Country Garden stated that it was “deeply remorseful for the unsatisfactory performance.”

The announcement adds to fears over the world’s second largest economy’s post-pandemic recovery.

Country Garden also disclosed that company has failed to make interest payments on bonds due this month. However, it stated that the payments could still be made within a 30-day grace period.

It is also apparently seeking to postpone the repayment of another bond.

The company warned that it might default on its loans “if the group’s financial performance continues to deteriorate in the future.”

“The group may be unable to meet the financial covenants of these borrowings, which may result in default in these borrowings and cross-default in certain other borrowings,” Country Garden warned in a Hong Kong regulatory filing.

The corporation warned earlier this month that it could lose up to $7.6 billion in the first six months of the year. The record loss was at the low end of the company’s 45 billion yuan ($6.2 billion; £4.9 billion) to 55 billion yuan estimate.

On Thursday morning, Country Garden shares were up about 1% in Hong Kong.

Is the Chinese economy a ‘ticking time bomb’?
China Evergrande shares have dropped by 80% as a result of the crisis.
Problems in China’s property industry, which covers everything from home construction to enterprises producing the products that go into them, are having a significant impact because it accounts for around one-third of the GDP.

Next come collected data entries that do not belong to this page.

(* ===== verification/Uuid.v ===== *)
(** * The identifier generator

    The list forms call [uuid()] where they build a new record, and the
    theorems of the form files take the identifier it returns as a
    parameter of the submit event, assumed fresh.  This file puts the
    generator in place of the assumption.  The library is not among the
    sources; what is modelled is its contract in the specification:
    [next()] gives a string, and never the same string twice in the
    lifetime of the application.

    A [Generator] is the sequence of the identifiers it gives, one per
    call, without repetition and without the empty string (which the forms
    could not tell from "no identifier").  A component says how it uses
    the generator in a [Usage]: which events call [uuid()] in which
    states, what the event is once the call has returned an identifier,
    and which identifiers its state holds; [Draws] is the law that a
    callback adds no identifier but the one it drew, [Appends] the
    stronger one that it adds it at the end of a list whose order it
    keeps.  [closed] is then
    the component together with the generator: its state counts the calls
    made so far, and its events carry no identifier of their own.

    The theorems: every identifier a closed component holds was issued to
    it, so identifiers are distinct and the next one is new
    ([closed_issued], [closed_unique]); a run of the closed component is a
    run of the open one on events that carry fresh identifiers
    ([closed_run], [closed_reachable]), so whatever the form files prove
    of worlds reached with fresh identifiers holds of the closed
    component without that hypothesis.  A component that appends holds
    its identifiers in the order of issue ([closed_in_order]).  Several
    components may share one generator ([usage_both]), and a usage is
    inherited along a morphism of components ([appends_morphism]). *)

From stdpp Require Import base decidable option list strings pretty.
From S2P Require Import Prelude React.

(** ** The generator and its contract *)

Class Generator := {
  (** the identifier the call number [n] returns *)
  uuidAt : nat → string;
  uuidAt_inj :: Inj (=) (=) uuidAt;
  uuidAt_nonblank n : uuidAt n ≠ "";
}.

(** A generator that counts: it shows that the contract can be met, and
    it is the one the examples run with. *)
Definition countAt (n : nat) : string := "id-" +:+ pretty n.

#[global] Instance countAt_inj : Inj (=) (=) countAt.
Proof. intros n m Hnm. unfold countAt in Hnm. simpl in Hnm. by simplify_eq. Qed.

#[export] Instance counter : Generator :=
  {| uuidAt := countAt; uuidAt_nonblank := λ n, ltac:(done) |}.

Section issued.
Context `{!Generator}.

(** The identifiers given by the first [n] calls. *)
Definition issued (n : nat) : list string := uuidAt <$> seq 0 n.

Lemma issued_S n : issued (S n) = issued n ++ [uuidAt n].
Proof. unfold issued. by rewrite seq_S, fmap_app. Qed.

Lemma elem_of_issued i n : i ∈ issued n ↔ ∃ k, k < n ∧ i = uuidAt k.
Proof.
  unfold issued. rewrite list_elem_of_fmap. setoid_rewrite elem_of_seq.
  split; intros (k & ? & ?); exists k; split; try done; lia.
Qed.

Lemma NoDup_issued n : NoDup (issued n).
Proof. apply (NoDup_fmap_2 _), NoDup_seq. Qed.

Lemma next_not_issued n : uuidAt n ∉ issued n.
Proof. intros (k & Hk & ->%(inj _))%elem_of_issued. lia. Qed.

Lemma blank_not_issued n : "" ∉ issued n.
Proof.
  intros (k & _ & Hk)%elem_of_issued. by apply (uuidAt_nonblank k).
Qed.

Lemma issued_next_Permutation n : uuidAt n :: issued n ≡ₚ issued (S n).
Proof. rewrite issued_S. apply Permutation_cons_append. Qed.

End issued.

(** ** How a component uses the generator *)

Section usage.
Context {Ctx St Ev : Type}.

Record Usage := {
  (** the event, once [uuid()] has returned [i] for it *)
  u_stamp : string → Ev → Ev;
  (** the callback of the event calls [uuid()] in this state *)
  u_calls : Ev → St → bool;
  (** the identifiers the state holds *)
  u_owned : St → list string;
}.

Context (C : Component Ctx St Ev) (U : Usage).
Implicit Types (e : Ev) (es : list Ev) (st : St) (i : string) (n : nat).

(** The component starts without identifiers, the effect touches none,
    and a callback adds the identifier it drew at most. *)
Class Draws : Prop := {
  owned_initial : u_owned U (c_initial C) = [];
  owned_settle st : u_owned U (c_settle C st) = u_owned U st;
  owned_handle e i st :
    u_owned U (c_handle C (u_stamp U i e) st)
    ⊆+ (if u_calls U e st then i :: u_owned U st else u_owned U st);
}.
(* ===== verification/Controller.v ===== *)
(** * The collection edit controller of the specification

    The specification describes every list form as one abstract machine,
    the CollectionEditController: an ordered collection of records, an
    edit session that is closed, open to create, or open to edit a target
    id, and five operations (startAdd, startEdit, submit, cancel, remove)
    that push a full snapshot of the collection to a sink after each
    successful mutation.  This file is that machine, written from the
    specification's sections 3 and 4 and not from the sources: a record is
    a mapping from field names to strings with an id; the validator is a
    parameter that answers the errors of a candidate, none meaning
    accepted; the identifier generator is the [next] argument of submit.
    Where the specification leaves a choice it is taken as the
    specification recommends: a submission whose edit target is gone falls
    back to create mode.

    A step answers what the outside sees of it: nothing, the snapshot
    pushed to the sink, or the errors surfaced.  The laws at the end are
    the machine's own; that the forms implement it, and where they do not,
    is the matter of [ListForm.v] and [Refinement.v]. *)

From stdpp Require Import base decidable option list strings gmap.
From S2P Require Import Prelude Collection.

Module Controller.

(** ** Data model (section 3) *)

Record Entry := {
  id : string;
  fields : gmap string string;
}.

#[global] Instance Entry_eq_dec : EqDecision Entry.
Proof. solve_decision. Defined.

#[global] Instance Entry_has_id : HasId Entry := id.

Inductive EditSession :=
  | Closed
  | OpenCreate
  | OpenEdit (targetId : string).

#[global] Instance EditSession_eq_dec : EqDecision EditSession.
Proof. solve_decision. Defined.

Record t := {
  collection : list Entry;
  session : EditSession;
  sink : list Entry;
}.

Inductive Op :=
  | StartAdd
  | StartEdit (id : string)
  | Submit (next : string) (candidate : gmap string string)
  | Cancel
  | Remove (id : string).

Inductive Output :=
  | Quiet
  | Replaced (snapshot : list Entry)
  | Rejected (errors : gmap string string).

#[global] Instance Output_eq_dec : EqDecision Output.
Proof. solve_decision. Defined.

(** ** Operations (section 4.1) *)

Section operations.
Context (validator : gmap string string → gmap string string).
Implicit Types (c : t) (o : Op) (i next : string)
  (candidate : gmap string string).

Definition initial : t :=
  {| collection := []; session := Closed; sink := [] |}.

Definition setSession (s : EditSession) c : t :=
  {| collection := collection c; session := s; sink := sink c |}.

(** [SharedStateSink.replace(snapshot)] after the collection became
    [snapshot]. *)
Definition replace (snapshot : list Entry) c : t :=
  {| collection := snapshot; session := session c; sink := snapshot |}.

Definition startAdd c : t := setSession OpenCreate c.

Definition startEdit i c : t :=
  if decide (i ∈ ids (collection c)) then setSession (OpenEdit i) c else c.

Definition cancel c : t := setSession Closed c.

Definition remove i c : t := replace (removeById i (collection c)) c.

Definition appended next candidate c : list Entry :=
  collection c ++ [{| id := next; fields := candidate |}].

Definition replaced i candidate c : list Entry :=
  updateById i (λ _, {| id := i; fields := candidate |}) (collection c).

Definition submit next candidate c : t * Output :=
  if decide (validator candidate = ∅) then
    match session c with
    | Closed => (c, Quiet)
    | OpenCreate =>
        let snapshot := appended next candidate c in
        (replace snapshot (setSession Closed c), Replaced snapshot)
    | OpenEdit targetId =>
        let snapshot :=
          if decide (targetId ∈ ids (collection c))
          then replaced targetId candidate c
          else appended next candidate c in
        (replace snapshot (setSession Closed c), Replaced snapshot)
    end
  else (c, Rejected (validator candidate)).

Definition step o c : t * Output :=
  match o with
  | StartAdd => (startAdd c, Quiet)
  | StartEdit i => (startEdit i c, Quiet)
  | Submit next candidate => submit next candidate c
  | Cancel => (cancel c, Quiet)
  | Remove i => (remove i c, Replaced (removeById i (collection c)))
  end.

(** A step of the user interface that is no operation of the controller
    (typing into the edit surface) leaves it as it is. *)
Definition stepOpt (o : option Op) c : t * Output :=
  match o with
  | Some o => step o c
  | None => (c, Quiet)
  end.

Fixpoint run (os : list (option Op)) c : t * list Output :=
  match os with
  | [] => (c, [])
  | o :: os =>
      let (c', out) := stepOpt o c in
      let (c'', outs) := run os c' in
      (c'', out :: outs)
  end.

(** ** Invariants of the data model *)

(** The sink holds the collection. *)
Definition InSync c : Prop := sink c = collection c.

(** An edit session targets a record that is present (section 3). *)
Definition TargetPresent c : Prop :=
  ∀ i, session c = OpenEdit i → i ∈ ids (collection c).

(** The identifier a submission would use is new and not blank. *)
Definition freshFor o c : Prop :=
  match o with
  | Submit next _ => next ≠ "" ∧ next ∉ ids (collection c)
  | _ => True
  end.

(** ** Laws *)

(** Every step that changes the collection pushes it, whole, to the sink,
    and says so; every other step leaves both alone. *)
Lemma ctl_step_output o c :
  match (step o c).2 with
  | Replaced snapshot =>
      collection (step o c).1 = snapshot ∧ sink (step o c).1 = snapshot
  | _ =>
      collection (step o c).1 = collection c ∧ sink (step o c).1 = sink c
  end.
Proof.
  destruct o as [|i|next candidate| |i]; simpl; try done.
  - unfold startEdit. by case_decide.
  - unfold submit. case_decide; [|done]. by destruct (session c).
Qed.

Lemma ctl_step_InSync o c : InSync c → InSync (step o c).1.
Proof.
  unfold InSync. intros Hc. pose proof (ctl_step_output o c) as Ho.
  destruct (step o c).2; destruct Ho; congruence.
Qed.

Lemma ctl_replaced_ids i candidate c :
  ids (replaced i candidate c) = ids (collection c).
Proof.
  unfold replaced, ids, updateById. rewrite <- list_fmap_compose.
  apply list_fmap_ext. intros _ x _. simpl. by case_decide.
Qed.

Lemma ctl_replaced_wf_ids i candidate c :
  wf_ids (collection c) → wf_ids (replaced i candidate c).
Proof.
  intros [Hnd Hne]. split; [by rewrite ctl_replaced_ids|].
  unfold replaced, updateById. apply Forall_fmap.
  eapply Forall_impl; [done|]. intros x Hx. simpl. by case_decide; subst.
Qed.

(** With fresh identifiers, ids stay distinct and non-blank. *)
Lemma ctl_step_wf_ids o c :
  freshFor o c → wf_ids (collection c) → wf_ids (collection (step o c).1).
Proof.
  intros Hf Hwf. destruct o as [|i|next candidate| |i]; simpl; try done.
  - unfold startEdit. by case_decide.
  - destruct Hf as [Hne Hnew]. unfold submit. case_decide; [|done].
    destruct (session c) as [| |target]; simpl; [done| |case_decide].
    + by apply wf_ids_snoc.
    + by apply ctl_replaced_wf_ids.
    + by apply wf_ids_snoc.
  - by apply wf_ids_removeById.
Qed.

(** The session's target stays present under every operation but the
    removal of the target itself. *)
Lemma ctl_step_TargetPresent o c :
  (∀ i, o = Remove i → session c ≠ OpenEdit i) →
  TargetPresent c → TargetPresent (step o c).1.
Proof.
  unfold TargetPresent. intros Ho Hc j.
  destruct o as [|i|next candidate| |i]; simpl; try done.
  - unfold startEdit. case_decide; simpl; [|by auto]. by intros [= <-].
  - unfold submit. case_decide; [|by auto].
    destruct (session c) eqn:E; simpl; [by rewrite E|done..].
  - intros Hj. apply removeById_other; [|by auto].
    intros ->. by apply (Ho i).
Qed.

(** Removing the record that is being edited leaves a session without a
    target: the operations do not keep the invariant of section 3 by
    themselves. *)
Lemma ctl_remove_loses_target i c :
  session c = OpenEdit i → ¬ TargetPresent (step (Remove i) c).1.
Proof.
  intros Hs Ht. specialize (Ht i Hs). simpl in Ht.
  by apply (removeById_not_elem (A := Entry)) in Ht.
Qed.

Lemma ctl_run_cons (o : option Op) (os : list (option Op)) c :
  run (o :: os) c
  = ((run os (stepOpt o c).1).1, (stepOpt o c).2 :: (run os (stepOpt o c).1).2).
Proof. simpl. destruct (stepOpt o c), (run os _). reflexivity. Qed.

End operations.
End Controller.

In 2020, new restrictions limiting the amount of money that large real estate enterprises may borrow shook China’s real estate market.

Evergrande, previously China’s top-selling developer, amassed debts of more than $300 billion as it rapidly expanded to become one of the country’s largest corporations.

Its financial difficulties have reverberated throughout the country’s real estate market, with a number of other developers defaulting on their payments and abandoning incomplete construction projects around the country.

Evergrande reported a 33 billion yuan loss for the first six months of the year over the weekend.

Its shares dropped about 80% on Monday, their first day of trade in Hong Kong in nearly a year and a half.

Evergrande shares have lost more than 99% of their value in the last three years as Beijing has cracked down on real estate companies.

Other issues confronting China include slowing economic development, increasing local government debt, and record-high youth unemployment.

Official data released on Thursday indicated that factory activity in China fell for the sixth month in a row.

In August, the Purchasing Managers’ Index was 49.7. It was higher than the previous month, but it was still lower than 50, suggesting contraction.